◆ What to work on:
Restate the records in full, so that each line matches the original exactly.

##### Exercise inputs #####

(* ===== verification/Pkgbits.v ===== *)
(** * What an archive says of itself

    [cacheclient/archive.go], the labels of [compress.go] and the source list
    of [webput.go]: the export data of a compiled package (pkgbits), from which
    an upload takes the import path, the source files and the source directory,
    and the line that names the compiler and the target.

    An index out of range or a slice that cannot be made is a panic, and no
    caller recovers; so a reader answers a value or [Panic].  [limit] is the
    largest number of relocations the runtime makes a slice of. *)

From Stdlib Require Import ZArith Lia List Bool String.
From stdpp Require Import base list gmap.
From S2P Require Import Prelude Strconv GoSet Sha256 BitIO Paths ObjAttrs ContentStamp Archive.

Inductive outcome (A : Type) := Val (a : A) | Panic.
Arguments Val {A} a.
Arguments Panic {A}.

Definition obind {A B} (o : outcome A) (f : A -> outcome B) : outcome B := match o with Val a => f a | Panic => Panic end.

(** A read of [l] at [i]. *)
Definition at_index {A} (l : list A) (i : Z) : outcome A :=
  if (i <? 0) || (Z.of_nat (length l) <=? i) then Panic else match l !! Z.to_nat i with Some x => Val x | None => Panic end.

(** ** Varints and markers *)

(** [rawUvarint]: what does not fit 64 bits is shifted out; [None] is the end of the data. *)
Fixpoint raw_uvarint (x s : Z) (r : bytes) : option (Z * bytes) :=
  match r with
  | [] => None
  | b :: r' =>
      if b <? 128 then Some (Z.lor x (u64 (Z.shiftl b s)), r')
      else raw_uvarint (Z.lor x (u64 (Z.shiftl (Z.land b 127) s))) (s + 7) r'
  end.

Definition rawUvarint (r : bytes) : option (Z * bytes) := raw_uvarint 0 0 r.

Definition skipSync (sync : bool) (marker : Z) (r : bytes) : option bytes :=
  if negb sync then Some r
  else match rawUvarint r with
       | None => None
       | Some (v, r) => if Z.shiftr v 8 =? marker then Some r else None
       end.

Definition pbSectionString : nat := 0.
Definition pbSectionPosBase : nat := 2.
Definition pbSectionPkg : nat := 3.
Definition pbNumSections : nat := 10.
Definition pbFlagSyncMarkers : Z := 1.
Definition pbSyncRelocs : Z := 8.
Definition pbSyncReloc : Z := 9.
Definition pbSyncUseReloc : Z := 10.
Definition pbSyncUint64 : Z := 4.
Definition pbSyncString : Z := 5.
Definition pbSyncPosBase : Z := 13.
Definition pbSyncPkgDef : Z := 17.

(** ** The payload *)

Record pkgbitsPayload := PkgbitsPayload { elemEndsEnds : list Z; elemEnds : list Z; elemData : bytes; pb_sync : bool }.

(** [n] little-endian words of 32 bits. *)
Fixpoint words (n : nat) (b : bytes) : list Z :=
  match n with O => [] | S n' => le_value (take 4 b) :: words n' (drop 4 b) end.

Definition fingerprintSize : nat := 8.

(** The tables, after the version and the flags. *)
Definition parse_tables (flags : Z) (payload : bytes) : option pkgbitsPayload :=
  if (length payload <? pbNumSections * 4)%nat then None
  else
    let ee := words pbNumSections payload in
    let payload := drop (pbNumSections * 4) payload in
    let numElems := default 0 (ee !! (pbNumSections - 1)%nat) in
    if Z.of_nat (length payload) <? numElems * 4 then None
    else
      let ends := words (Z.to_nat numElems) payload in
      let payload := drop (Z.to_nat numElems * 4) payload in
      if (length payload <? fingerprintSize)%nat then None
      else Some (PkgbitsPayload ee ends (take (length payload - fingerprintSize) payload) (negb (Z.land flags pbFlagSyncMarkers =? 0))).

Definition parsePkgbits (payload : bytes) : option pkgbitsPayload :=
  if (length payload <? 4)%nat then None
  else
    let version := le_value (take 4 payload) in
    let payload := drop 4 payload in
    if 1 <=? version then if (length payload <? 4)%nat then None else parse_tables (le_value (take 4 payload)) (drop 4 payload)
    else parse_tables 0 payload.

Definition exportStart : bytes := str "$$B" ++ [10].
Definition exportEnd : bytes := [10] ++ str "$$" ++ [10].

Definition openPkgbits (data : bytes) : option pkgbitsPayload :=
  match arMember data pkgdefName with
  | None => None
  | Some pkgdef =>
      match bytes_index pkgdef exportStart with
      | None => None
      | Some idx =>
          match drop (idx + length exportStart) pkgdef with
          | [] => None
          | c :: payload =>
              if negb (c =? 117) then None
              else parsePkgbits (match bytes_index payload exportEnd with Some e => take e payload | None => payload end)
          end
      end
  end.

Definition section_end (p : pkgbitsPayload) (s : nat) : Z := default 0 (elemEndsEnds p !! s).
Definition section_base (p : pkgbitsPayload) (s : nat) : Z := match s with O => 0 | S s' => section_end p s' end.

Definition sectionLen (p : pkgbitsPayload) (s : nat) : Z := section_end p s - section_base p s.

(** The data of the element at [absIdx]; [None] for offsets that do not fit. *)
Definition elem_at (p : pkgbitsPayload) (absIdx : Z) : outcome (option bytes) :=
  obind (if 0 <? absIdx then at_index (elemEnds p) (absIdx - 1) else Val 0) (fun start =>
  obind (at_index (elemEnds p) absIdx) (fun e =>
  Val (if (Z.of_nat (length (elemData p)) <? e) || (e <? start) then None
       else Some (take (Z.to_nat (e - start)) (drop (Z.to_nat start) (elemData p)))))).

(** The relocation table: each round reads two varints at least. *)
Fixpoint read_relocs (fuel : nat) (n : Z) (sync : bool) (r : bytes) : option (list (Z * Z) * bytes) :=
  if n <=? 0 then Some ([], r)
  else
    match fuel with
    | O => None
    | S fuel' =>
        r ← skipSync sync pbSyncReloc r; r ← skipSync sync pbSyncUint64 r;
        '(kind, r) ← rawUvarint r;
        r ← skipSync sync pbSyncUint64 r;
        '(idx, r) ← rawUvarint r;
        '(rs, r) ← read_relocs fuel' (n - 1) sync r;
        Some ((kind, idx) :: rs, r)
    end.

(** What precedes the table, and the index that follows it. *)
Definition read_count (sync : bool) (r : bytes) : option (Z * bytes) :=
  r ← skipSync sync pbSyncRelocs r; r ← skipSync sync pbSyncUint64 r; rawUvarint r.

Definition read_use (sync : bool) (openingSync : Z) (r : bytes) : option Z :=
  r ← skipSync sync openingSync r; r ← skipSync sync pbSyncString r; r ← skipSync sync pbSyncUseReloc r;
  r ← skipSync sync pbSyncUint64 r; fst <$> rawUvarint r.

Section reading.
Context (limit : Z).

(** The relocation an element's leading string names: [make] comes before the reads of the table. *)
Definition read_ref (sync : bool) (openingSync : Z) (r : bytes) : outcome (option (Z * Z)) :=
  match read_count sync r with
  | None => Val None
  | Some (nrelocs, r) =>
      if limit <? nrelocs then Panic
      else match read_relocs (length r) nrelocs sync r with
           | None => Val None
           | Some (relocs, r) =>
               match read_use sync openingSync r with
               | None => Val None
               | Some relocIdx =>
                   if Z.of_nat (length relocs) <=? i64 relocIdx then Val None
                   else obind (at_index relocs relocIdx) (fun ref => Val (Some ref))
               end
           end
  end.

Definition readSectionString (p : pkgbitsPayload) (s : nat) (relIdx : Z) (openingSync : Z) : outcome bytes :=
  let absIdx := section_base p s + relIdx in
  if section_end p s <=? absIdx then Val []
  else obind (elem_at p absIdx) (fun el =>
       match el with
       | None => Val []
       | Some r =>
           obind (read_ref (pb_sync p) openingSync r) (fun ref =>
           match ref with
           | None => Val []
           | Some (kind, idx) =>
               if negb (kind =? Z.of_nat pbSectionString) then Val []
               else
                 let strElemAbs := i64 idx in
                 if section_end p pbSectionString <=? strElemAbs then Val []
                 else obind (elem_at p strElemAbs) (fun s => Val (default [] s))
           end)
       end).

#####

◆ Answer for the task:
(* ===== verification/Pkgbits.v ===== *)
(** * What an archive says of itself

    [cacheclient/archive.go], the labels of [compress.go] and the source list
    of [webput.go]: the export data of a compiled package (pkgbits), from which
    an upload takes the import path, the source files and the source directory,
    and the line that names the compiler and the target.

    An index out of range or a slice that cannot be made is a panic, and no
    caller recovers; so a reader answers a value or [Panic].  [limit] is the
    largest number of relocations the runtime makes a slice of. *)

From Stdlib Require Import ZArith Lia List Bool String.
From stdpp Require Import base list gmap.
From S2P Require Import Prelude Strconv GoSet Sha256 BitIO Paths ObjAttrs ContentStamp Archive.

Inductive outcome (A : Type) := Val (a : A) | Panic.
Arguments Val {A} a.
Arguments Panic {A}.

Definition obind {A B} (o : outcome A) (f : A -> outcome B) : outcome B := match o with Val a => f a | Panic => Panic end.

(** A read of [l] at [i]. *)
Definition at_index {A} (l : list A) (i : Z) : outcome A :=
  if (i <? 0) || (Z.of_nat (length l) <=? i) then Panic else match l !! Z.to_nat i with Some x => Val x | None => Panic end.

(** ** Varints and markers *)

(** [rawUvarint]: what does not fit 64 bits is shifted out; [None] is the end of the data. *)
Fixpoint raw_uvarint (x s : Z) (r : bytes) : option (Z * bytes) :=
  match r with
  | [] => None
  | b :: r' =>
      if b <? 128 then Some (Z.lor x (u64 (Z.shiftl b s)), r')
      else raw_uvarint (Z.lor x (u64 (Z.shiftl (Z.land b 127) s))) (s + 7) r'
  end.

Definition rawUvarint (r : bytes) : option (Z * bytes) := raw_uvarint 0 0 r.

Definition skipSync (sync : bool) (marker : Z) (r : bytes) : option bytes :=
  if negb sync then Some r
  else match rawUvarint r with
       | None => None
       | Some (v, r) => if Z.shiftr v 8 =? marker then Some r else None
       end.

Definition pbSectionString : nat := 0.
Definition pbSectionPosBase : nat := 2.
Definition pbSectionPkg : nat := 3.
Definition pbNumSections : nat := 10.
Definition pbFlagSyncMarkers : Z := 1.
Definition pbSyncRelocs : Z := 8.
Definition pbSyncReloc : Z := 9.
Definition pbSyncUseReloc : Z := 10.
Definition pbSyncUint64 : Z := 4.
Definition pbSyncString : Z := 5.
Definition pbSyncPosBase : Z := 13.
Definition pbSyncPkgDef : Z := 17.

(** ** The payload *)

Record pkgbitsPayload := PkgbitsPayload { elemEndsEnds : list Z; elemEnds : list Z; elemData : bytes; pb_sync : bool }.

(** [n] little-endian words of 32 bits. *)
Fixpoint words (n : nat) (b : bytes) : list Z :=
  match n with O => [] | S n' => le_value (take 4 b) :: words n' (drop 4 b) end.

Definition fingerprintSize : nat := 8.

(** The tables, after the version and the flags. *)
Definition parse_tables (flags : Z) (payload : bytes) : option pkgbitsPayload :=
  if (length payload <? pbNumSections * 4)%nat then None
  else
    let ee := words pbNumSections payload in
    let payload := drop (pbNumSections * 4) payload in
    let numElems := default 0 (ee !! (pbNumSections - 1)%nat) in
    if Z.of_nat (length payload) <? numElems * 4 then None
    else
      let ends := words (Z.to_nat numElems) payload in
      let payload := drop (Z.to_nat numElems * 4) payload in
      if (length payload <? fingerprintSize)%nat then None
      else Some (PkgbitsPayload ee ends (take (length payload - fingerprintSize) payload) (negb (Z.land flags pbFlagSyncMarkers =? 0))).

Definition parsePkgbits (payload : bytes) : option pkgbitsPayload :=
  if (length payload <? 4)%nat then None
  else
    let version := le_value (take 4 payload) in
    let payload := drop 4 payload in
    if 1 <=? version then if (length payload <? 4)%nat then None else parse_tables (le_value (take 4 payload)) (drop 4 payload)
    else parse_tables 0 payload.

Definition exportStart : bytes := str "$$B" ++ [10].
Definition exportEnd : bytes := [10] ++ str "$$" ++ [10].

Definition openPkgbits (data : bytes) : option pkgbitsPayload :=
  match arMember data pkgdefName with
  | None => None
  | Some pkgdef =>
      match bytes_index pkgdef exportStart with
      | None => None
      | Some idx =>
          match drop (idx + length exportStart) pkgdef with
          | [] => None
          | c :: payload =>
              if negb (c =? 117) then None
              else parsePkgbits (match bytes_index payload exportEnd with Some e => take e payload | None => payload end)
          end
      end
  end.

Definition section_end (p : pkgbitsPayload) (s : nat) : Z := default 0 (elemEndsEnds p !! s).
Definition section_base (p : pkgbitsPayload) (s : nat) : Z := match s with O => 0 | S s' => section_end p s' end.

Definition sectionLen (p : pkgbitsPayload) (s : nat) : Z := section_end p s - section_base p s.

(** The data of the element at [absIdx]; [None] for offsets that do not fit. *)
Definition elem_at (p : pkgbitsPayload) (absIdx : Z) : outcome (option bytes) :=
  obind (if 0 <? absIdx then at_index (elemEnds p) (absIdx - 1) else Val 0) (fun start =>
  obind (at_index (elemEnds p) absIdx) (fun e =>
  Val (if (Z.of_nat (length (elemData p)) <? e) || (e <? start) then None
       else Some (take (Z.to_nat (e - start)) (drop (Z.to_nat start) (elemData p)))))).

(** The relocation table: each round reads two varints at least. *)
Fixpoint read_relocs (fuel : nat) (n : Z) (sync : bool) (r : bytes) : option (list (Z * Z) * bytes) :=
  if n <=? 0 then Some ([], r)
  else
    match fuel with
    | O => None
    | S fuel' =>
        r ← skipSync sync pbSyncReloc r; r ← skipSync sync pbSyncUint64 r;
        '(kind, r) ← rawUvarint r;
        r ← skipSync sync pbSyncUint64 r;
        '(idx, r) ← rawUvarint r;
        '(rs, r) ← read_relocs fuel' (n - 1) sync r;
        Some ((kind, idx) :: rs, r)
    end.

(** What precedes the table, and the index that follows it. *)
Definition read_count (sync : bool) (r : bytes) : option (Z * bytes) :=
  r ← skipSync sync pbSyncRelocs r; r ← skipSync sync pbSyncUint64 r; rawUvarint r.

Definition read_use (sync : bool) (openingSync : Z) (r : bytes) : option Z :=
  r ← skipSync sync openingSync r; r ← skipSync sync pbSyncString r; r ← skipSync sync pbSyncUseReloc r;
  r ← skipSync sync pbSyncUint64 r; fst <$> rawUvarint r.

Section reading.
Context (limit : Z).

(** The relocation an element's leading string names: [make] comes before the reads of the table. *)
Definition read_ref (sync : bool) (openingSync : Z) (r : bytes) : outcome (option (Z * Z)) :=
  match read_count sync r with
  | None => Val None
  | Some (nrelocs, r) =>
      if limit <? nrelocs then Panic
      else match read_relocs (length r) nrelocs sync r with
           | None => Val None
           | Some (relocs, r) =>
               match read_use sync openingSync r with
               | None => Val None
               | Some relocIdx =>
                   if Z.of_nat (length relocs) <=? i64 relocIdx then Val None
                   else obind (at_index relocs relocIdx) (fun ref => Val (Some ref))
               end
           end
  end.

Definition readSectionString (p : pkgbitsPayload) (s : nat) (relIdx : Z) (openingSync : Z) : outcome bytes :=
  let absIdx := section_base p s + relIdx in
  if section_end p s <=? absIdx then Val []
  else obind (elem_at p absIdx) (fun el =>
       match el with
       | None => Val []
       | Some r =>
           obind (read_ref (pb_sync p) openingSync r) (fun ref =>
           match ref with
           | None => Val []
           | Some (kind, idx) =>
               if negb (kind =? Z.of_nat pbSectionString) then Val []
               else
                 let strElemAbs := i64 idx in
                 if section_end p pbSectionString <=? strElemAbs then Val []
                 else obind (elem_at p strElemAbs) (fun s => Val (default [] s))
           end)
       end).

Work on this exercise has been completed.